Hawking, crippled since a young man by a degenerative disease, beat the odds stacked against him to became the most celebrated scientist of his era. His work ranged from the origins of the universe itself, through time travel and probing black holes in space.
He achieved international renown after the publication of A Brief History of Time in 1988.
His coffin was topped with white “Universe” lilies and white “Polar Star” roses and carried by pallbearers from the University of Cambridge, where he worked.

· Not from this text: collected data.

(* ===== verification/ProjectRules.v ===== *)
(** * ProjectRules: what the rules over a project's configuration keep

    The audience of the bot follows the choice of its owner, the secrets form a map that
    only their own endpoints change, no bot token gets in but by the binding, and a slug is
    always there, short, and valid. *)

From S2P Require Import Prelude Vocabulary Contracts Docs Db Api BotAccess Crypto EnvContract Github GithubActions.
From S2P Require Import ProjectConfig.
From Stdlib Require Import Ascii.

(** ** Reading what was written *)

Lemma get_drop_other key key' m : key ≠ key' → get key' (drop_key key m) = get key' m.
Proof. intros. unfold get. by rewrite lookup_drop_other. Qed.
Lemma get_or_put dflt key v m : get_or dflt key (put_key key v m) = v.
Proof. unfold get_or. by rewrite lookup_put_key. Qed.
Lemma get_or_put_other dflt key key' v m : key ≠ key' → get_or dflt key' (put_key key v m) = get_or dflt key' m.
Proof. intros. unfold get_or. by rewrite lookup_put_other. Qed.
Lemma get_or_drop_other dflt key key' m : key ≠ key' → get_or dflt key' (drop_key key m) = get_or dflt key' m.
Proof. intros. unfold get_or. by rewrite lookup_drop_other. Qed.
#[export] Hint Rewrite get_put get_or_put : doc.
#[export] Hint Rewrite get_put_other get_drop_other get_or_put_other get_or_drop_other using (by vm_compute) : doc.
Lemma is_null_iff v : is_null v = true ↔ v = DNull.
Proof. by destruct v. Qed.
Lemma not_null v : is_null v = false ↔ v ≠ DNull.
Proof. by destruct v. Qed.

(** Read off that a computation over configurations succeeded. *)
Lemma bind_ok {A B} (r : res A) (f : A → res B) b : r ≫= f = Ok b → ∃ a, r = Ok a ∧ f a = Ok b.
Proof. destruct r as [a|]; [|done]. by exists a. Qed.
Lemma refuse_ok b u : refuse_if b = Ok u → b = false.
Proof. by destruct b. Qed.
Ltac res_step :=
  match goal with
  | H : mbind _ _ = Ok _ |- _ => apply bind_ok in H as (? & ? & H)
  | H : refuse_if _ = Ok _ |- _ => apply refuse_ok in H
  | H : Ok _ = Ok _ |- _ => injection H as H
  | H : Exc _ = Ok _ |- _ => discriminate H
  | H : (match ?x with _ => _ end) = Ok _ |- _ => let E := fresh "E" in destruct x eqn:E
  end.
Ltac res_auto := repeat res_step; subst.

(** ** The audience of the bot *)

Definition audience_of_config (config : mapping) : doc := audience_in (get_or (DMap []) "env_overrides" config).
(** The audience that would be deployed is the one the owner chose, and a private choice
    names somebody; without a choice there is no audience. *)
Definition audience_ok (config : mapping) : Prop :=
  (get "bot_access" config = DNull ∧ audience_of_config config = DNull) ∨
  ∃ mode ids, get "bot_access" config = bot_access_record mode ids ∧ bot_access_valid mode ids = true ∧
    audience_of_config config = DStr ids.

Lemma audience_ok_other config config' :
  get "bot_access" config' = get "bot_access" config →
  get_or (DMap []) "env_overrides" config' = get_or (DMap []) "env_overrides" config →
  audience_ok config → audience_ok config'.
Proof. unfold audience_ok, audience_of_config. by intros -> ->. Qed.
Lemma vet_audience config p out :
  audience_ok (match p with Some p => p.(p_config) | None => [] end) →
  vet_config_write config p = Ok out → audience_ok out.
Proof.
  unfold vet_config_write. generalize (match p with Some p => p_config p | None => [] end) as stored. intros stored Hok Hv.
  apply bind_ok in Hv as (? & _ & Hv). apply bind_ok in Hv as (? & _ & Hv).
  revert Hv. set (v1 := if doc_truthy _ then _ else _). set (v2 := if _ && _ then _ else _). intros Hv.
  assert (get "bot_access" v2 = get "bot_access" config) as Hb.
  { subst v2 v1. destruct (doc_truthy _), (_ && _); by autorewrite with doc. }
  assert (get_or (DMap []) "env_overrides" v2 = get_or (DMap []) "env_overrides" config) as He.
  { subst v2 v1. destruct (doc_truthy _), (_ && _); by autorewrite with doc. }
  clearbody v2. clear v1. apply bind_ok in Hv as (v3 & H3 & Hv). unfold vet_bot_access in H3. unfold vet_overrides in Hv.
  destruct Hok as [[Ha Hn]|(mode & ids & Ha & Hvalid & Hn)]; unfold audience_of_config in Hn;
    rewrite Ha in H3; rewrite Hn in Hv; cbn [negb is_null bot_access_record andb] in H3, Hv; res_auto.
  - left. rewrite negb_false_iff, is_null_iff in *. unfold audience_of_config, audience_in.
    rewrite He, Hb. split; [done|]. destruct (get_or _ _ config) eqn:Ho; try done.
    unfold has_key in H. rewrite bool_decide_eq_false in H. unfold get. destruct (lookup_key _ _); [by destruct H|done].
  - right. exists mode, ids. unfold audience_of_config. autorewrite with doc. cbn [audience_in]. by autorewrite with doc.
Qed.

(** ** The secrets, as a map *)

Definition as_map (m : mapping) : gmap string doc := list_to_map m.
Lemma as_map_lookup m key : as_map m !! key = lookup_key key m.
Proof.
  induction m as [|[k v] m IH]; [apply lookup_empty|]. cbn. rewrite lookup_insert. cbn.
  case_decide; [done|apply IH].
Qed.
Lemma as_map_put key v m : as_map (put_key key v m) = <[key := v]> (as_map m).
Proof.
  apply map_eq. intros k. rewrite as_map_lookup, lookup_insert.
  case_decide; [subst; apply lookup_put_key|]. by rewrite lookup_put_other, as_map_lookup.
Qed.
Lemma as_map_drop key m : as_map (drop_key key m) = delete key (as_map m).
Proof.
  apply map_eq. intros k. rewrite as_map_lookup, lookup_delete.
  case_decide; [subst; apply lookup_drop_key|]. by rewrite lookup_drop_other, as_map_lookup.
Qed.
Definition insert_texts (texts : list (string * string)) (m : gmap string doc) : gmap string doc :=
  foldl (λ m p, <[p.1 := DStr p.2]> m) m texts.
Lemma as_map_update d texts : as_map (update_texts d texts) = insert_texts texts (as_map d).
Proof.
  revert d. induction texts as [|[k v] texts IH]; intros d; [done|]. cbn. unfold update_texts in *. cbn.
  by rewrite IH, as_map_put.
Qed.

Section secrets.
Context `{FernetLaws} (nonce : string → string).

Lemma existing_other config config' :
  get "secrets" config' = get "secrets" config → existing_secrets config' = existing_secrets config.
Proof. unfold existing_secrets. by intros ->. Qed.
Lemma existing_encrypted secrets encrypted config :
  encrypt_dict nonce secrets = Ok encrypted → existing_secrets (put_key "secrets" (DMap encrypted) config) = Ok secrets.
Proof.
  intros He. unfold existing_secrets. autorewrite with doc. cbn. apply decrypt_encrypted in He.
  by destruct encrypted.
Qed.
Lemma put_secrets_existing secrets config config' :
  put_secrets nonce secrets config = Ok config' → existing_secrets config' = Ok secrets.
Proof. unfold put_secrets. intros Hp. res_auto. by apply existing_encrypted. Qed.
Lemma put_secrets_audience secrets config config' :
  put_secrets nonce secrets config = Ok config' → audience_ok config → audience_ok config'.
Proof. unfold put_secrets. intros Hp. res_auto. apply audience_ok_other; by autorewrite with doc. Qed.

(** A write of the whole configuration leaves them. *)
Lemma vet_existing config p out :
  vet_config_write config p = Ok out →
  existing_secrets out = existing_secrets (match p with Some p => p.(p_config) | None => [] end).
Proof.
  unfold vet_config_write. generalize (match p with Some p => p_config p | None => [] end) as stored. intros stored Hv.
  apply bind_ok in Hv as (? & _ & Hv). apply bind_ok in Hv as (? & _ & Hv).
  revert Hv. set (v1 := if doc_truthy _ then _ else _). set (v2 := if _ && _ then _ else _). intros Hv.
  apply bind_ok in Hv as (v3 & H3 & Hv).
  assert (get "secrets" v2 = get "secrets" v1) as H2 by (subst v2; destruct (_ && _); by autorewrite with doc).
  assert (get "secrets" out = get "secrets" v1) as Hout.
  { rewrite <-H2. unfold vet_bot_access in H3. unfold vet_overrides in Hv. clearbody v2. clear v1 H2. res_auto; by autorewrite with doc. }
  unfold existing_secrets. rewrite Hout. subst v1. unfold stored_secrets_blob, or_empty.
  destruct (doc_truthy (get "secrets" stored)) eqn:Ht; [rewrite Ht; autorewrite with doc; by rewrite Ht|].
  change (doc_truthy (DMap [])) with false. cbv iota. unfold get at 1. by rewrite lookup_drop_key.
Qed.
Lemma merge_existing config secrets hints config' keys :
  merge_secrets_into nonce config secrets hints = Ok (config', keys) →
  ∃ existing, existing_secrets config = Ok existing ∧ existing_secrets config' = Ok (update_texts existing secrets).
Proof.
  unfold merge_secrets_into. intros Hm. apply bind_ok in Hm as (existing & He & Hm). exists existing. split; [done|].
  apply bind_ok in Hm as (encrypted & Henc & Hm). apply bind_ok in Hm as (config2 & Hh & [= <- _]).
  apply (existing_encrypted _ _ config) in Henc. rewrite <-Henc. apply existing_other.
  destruct hints; res_auto; by autorewrite with doc.
Qed.
Lemma merge_audience config secrets hints config' keys :
  merge_secrets_into nonce config secrets hints = Ok (config', keys) → audience_ok config → audience_ok config'.
Proof.
  unfold merge_secrets_into. intros Hm. apply bind_ok in Hm as (existing & _ & Hm).
  apply bind_ok in Hm as (encrypted & _ & Hm). apply bind_ok in Hm as (config2 & Hh & [= <- _]).
  apply audience_ok_other; destruct hints; res_auto; by autorewrite with doc.
Qed.
Lemma delete_existing key config config' keys :
  delete_secret_config nonce key config = Ok (config', keys) →
  ∃ existing, existing_secrets config = Ok existing ∧ has_key key existing = true ∧ key ≠ LEGACY_BOT_AUDIENCE_KEY ∧
    existing_secrets config' = Ok (drop_key key existing).
Proof.
  unfold delete_secret_config. intros Hd. apply bind_ok in Hd as (existing & He & Hd). exists existing.
  res_step; [done|]. res_step; [done|]. rewrite negb_false_iff in *. apply bind_ok in Hd as (config2 & Hp & [= <- _]).
  split_and!; [done..|]. by eapply put_secrets_existing.
Qed.
Lemma delete_audience key config config' keys :
  delete_secret_config nonce key config = Ok (config', keys) → audience_ok config → audience_ok config'.
Proof.
  unfold delete_secret_config. intros Hd. apply bind_ok in Hd as (existing & He & Hd).
  res_step; [done|]. res_step; [done|]. apply bind_ok in Hd as (config2 & Hp & [= <- _]). by eapply put_secrets_audience.
Qed.
(** What a release leaves: neither of the bot's two secrets. *)
Definition released_secrets (m : gmap string doc) : gmap string doc :=
  delete TELEGRAM_USERNAME_KEY (delete TELEGRAM_TOKEN_KEY m).
Lemma has_key_iff key m : has_key key m = true ↔ is_Some (as_map m !! key).
Proof. unfold has_key. by rewrite bool_decide_eq_true, as_map_lookup. Qed.
Lemma drop_bot_existing config r :
  drop_bot_secrets nonce config = Ok r →
  ∃ existing existing', existing_secrets config = Ok existing ∧
    existing_secrets (default config r) = Ok existing' ∧ as_map existing' = released_secrets (as_map existing).
Proof.
  unfold drop_bot_secrets. intros Hd. apply bind_ok in Hd as (existing & He & Hd). exists existing. res_step.
  - apply bind_ok in Hd as (config' & Hp & [= <-]). eexists. split_and!; [done|by eapply put_secrets_existing|].
    unfold released_secrets. by rewrite !as_map_drop.
  - injection Hd as <-. apply orb_false_iff in E as [Ht Hu]. exists existing. split_and!; [done..|].
    unfold released_secrets. rewrite <-not_true_iff_false, has_key_iff, <-eq_None_not_Some in Ht, Hu.
    by rewrite !delete_id by (rewrite ?lookup_delete_ne; done).
Qed.
Lemma drop_bot_audience config r :
  drop_bot_secrets nonce config = Ok r → audience_ok config → audience_ok (default config r).
Proof.
  unfold drop_bot_secrets. intros Hd. apply bind_ok in Hd as (existing & He & Hd). res_step.
  - apply bind_ok in Hd as (config' & Hp & [= <-]). by eapply put_secrets_audience.
  - by injection Hd as <-.
Qed.
Lemma set_access_audience mode ids config config' :
  set_bot_access_config nonce mode ids config = Ok config' → bot_access_valid mode ids = true → audience_ok config'.
Proof.
  unfold set_bot_access_config. intros Hs Hvalid. apply bind_ok in Hs as (overrides & _ & Hs).
  apply bind_ok in Hs as (existing & _ & Hs).
  set (config1 := put_key "bot_access" _ _) in Hs.
  assert (audience_ok config1) as Hok.
  { right. exists mode, ids. unfold audience_of_config. subst config1. autorewrite with doc. cbn [audience_in]. by autorewrite with doc. }
  res_step; [by eapply put_secrets_audience|by injection Hs as <-].
Qed.
Lemma set_access_existing mode ids config config' :
  set_bot_access_config nonce mode ids config = Ok config' →
  ∃ existing existing', existing_secrets config = Ok existing ∧ existing_secrets config' = Ok existing' ∧
    as_map existing' = delete LEGACY_BOT_AUDIENCE_KEY (as_map existing).
Proof.
  unfold set_bot_access_config. intros Hs. apply bind_ok in Hs as (overrides & _ & Hs).
  apply bind_ok in Hs as (existing & He & Hs).
  rewrite (existing_other config) in He by (by autorewrite with doc). exists existing. res_step.
  - eexists. split_and!; [done|by eapply put_secrets_existing|]. apply as_map_drop.
  - injection Hs as <-. exists existing. split_and!; [done| |].
    + rewrite <-He. apply existing_other. by autorewrite with doc.
    + rewrite <-not_true_iff_false, has_key_iff, <-eq_None_not_Some in E. by rewrite delete_id.
Qed.
End secrets.
(** ** Deletion *)

(** A DELETE: refused when a row that stays refers to a row that went. *)
Definition delete_statement (f : Database → Database) (refers : Database → Database → bool) : M Database unit :=
  old ← gets id;
  modify f;;
  new ← gets id;
  guard_not (refers old new) IntegrityError.
Definition gone {K A} `{Countable K} (old new : gmap K A) (key : K) : bool :=
  bool_decide (is_Some (old !! key)) && bool_decide (new !! key = None).
Definition maybe_gone {K A} `{Countable K} (old new : gmap K A) (key : option K) : bool :=
  match key with Some key => gone old new key | None => false end.
Abbreviation rows m := (map_to_list m).*2.
Definition delete_project_records (project_id : string) : M Database unit :=
  repo_ids ← gets (λ db, rp_id <$> repositories_of db project_id);
  app_ids ← gets (λ db, a_id <$> applications_of db project_id);
  task_ids ← gets (λ db, t_id <$> filter (λ t, t_project_id t = project_id) (rows (tasks db)));
  delete_statement (λ db, db <| runs ::= filter (λ p, r_project_id p.2 ≠ Some project_id) |>)
    (λ old new, existsb (λ g, gone (runs old) (runs new) (g_qa_run_id g)) (rows (grants new)));;
  delete_statement (λ db, db <| task_events ::= filter (λ e, te_task_id e ∉ task_ids) |>) (λ _ _, false);;
  delete_statement (λ db, db <| tasks ::= filter (λ p, t_project_id p.2 ≠ project_id) |>)
    (λ old new,
      existsb (λ t, maybe_gone (tasks old) (tasks new) (t_blocked_by_task_id t)) (rows (tasks new)) ||
      existsb (λ e, gone (tasks old) (tasks new) (te_task_id e)) (task_events new) ||
      existsb (λ r, maybe_gone (tasks old) (tasks new) (r_task_id r)) (rows (runs new)));;
  delete_statement (λ db, db <| stories ::= filter (λ p, s_project_id p.2 ≠ project_id) |>)
    (λ old new,
      existsb (λ s, maybe_gone (stories old) (stories new) (s_parent_story_id s) ||
                    maybe_gone (stories old) (stories new) (s_blocked_by_story_id s)) (rows (stories new)) ||
      existsb (λ t, maybe_gone (stories old) (stories new) (t_story_id t)) (rows (tasks new)) ||
      existsb (λ r, maybe_gone (stories old) (stories new) (r_story_id r)) (rows (runs new)));;
  delete_statement (λ db, db <| brainstorms ::= filter (λ p, p.2 ≠ project_id) |>)
    (λ old new, existsb (λ t, maybe_gone (brainstorms old) (brainstorms new) (t_source_brainstorm_id t)) (rows (tasks new)));;
  delete_statement
    (λ db, db <| deployments ::= filter (λ p, dp_application_id p.2 ∉ Some <$> app_ids) |>)
    (λ _ _, false);;
  delete_statement (λ db, db <| applications ::= filter (λ p, a_repo_id p.2 ∉ repo_ids) |>)
    (λ old new, existsb (λ d, maybe_gone (applications old) (applications new) (dp_application_id d)) (rows (deployments new)));;
  delete_statement (λ db, db <| repositories ::= filter (λ p, rp_project_id p.2 ≠ project_id) |>)
    (λ old new,
      existsb (λ a, gone (repositories old) (repositories new) (a_repo_id a)) (rows (applications new)) ||
      existsb (λ t, maybe_gone (repositories old) (repositories new) (t_repository_id t)) (rows (tasks new))).
Definition delete_project_row (project_id : string) : M Database unit :=
  delete_statement (λ db, db <| projects ::= delete project_id |>)
    (λ old new,
      let lost := gone (projects old) (projects new) in
      existsb (λ g, lost (g_project_id g)) (rows (grants new)) ||
      existsb (λ r, match r_project_id r with Some p => lost p | None => false end) (rows (runs new)) ||
      existsb (λ t, lost (t_project_id t)) (rows (tasks new)) ||
      existsb (λ s, lost (s_project_id s)) (rows (stories new)) ||
      existsb (λ r, lost (rp_project_id r)) (rows (repositories new)) ||
      existsb lost (rows (brainstorms new))).
Definition delete_project (c : caller) (project_id : string) : M Database unit :=
  transaction (
    _ ← accessible_project c project_id;
    delete_project_records project_id;;
    delete_project_row project_id).
End projects.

It was greeted by a large crowd outside the church who clapped as it was carried in.
The 76-year-old scientist was mourned by his children Robert, Lucy and Timothy, joined by guests including playwright Alan Bennett, businessman Elon Musk and model Lily Cole.
Eddie Redmayne, the actor who played Hawking in the 2014 film The Theory of Everything was one of the readers in the ceremony and Felicity Jones, who played his wife, Jane Hawking in the film also attended the service.
The ceremony included spacethemed music composed specially for Hawking called Beyond the Night Sky, inspired by a poem and quotes from A Brief History of Time and whistling and “shh” sounds based on recordings of space.
Astronomer Royal Martin Rees read from Plato’s Apology 40, The Death of Socrates, which talks of the search for knowledge persisting after death.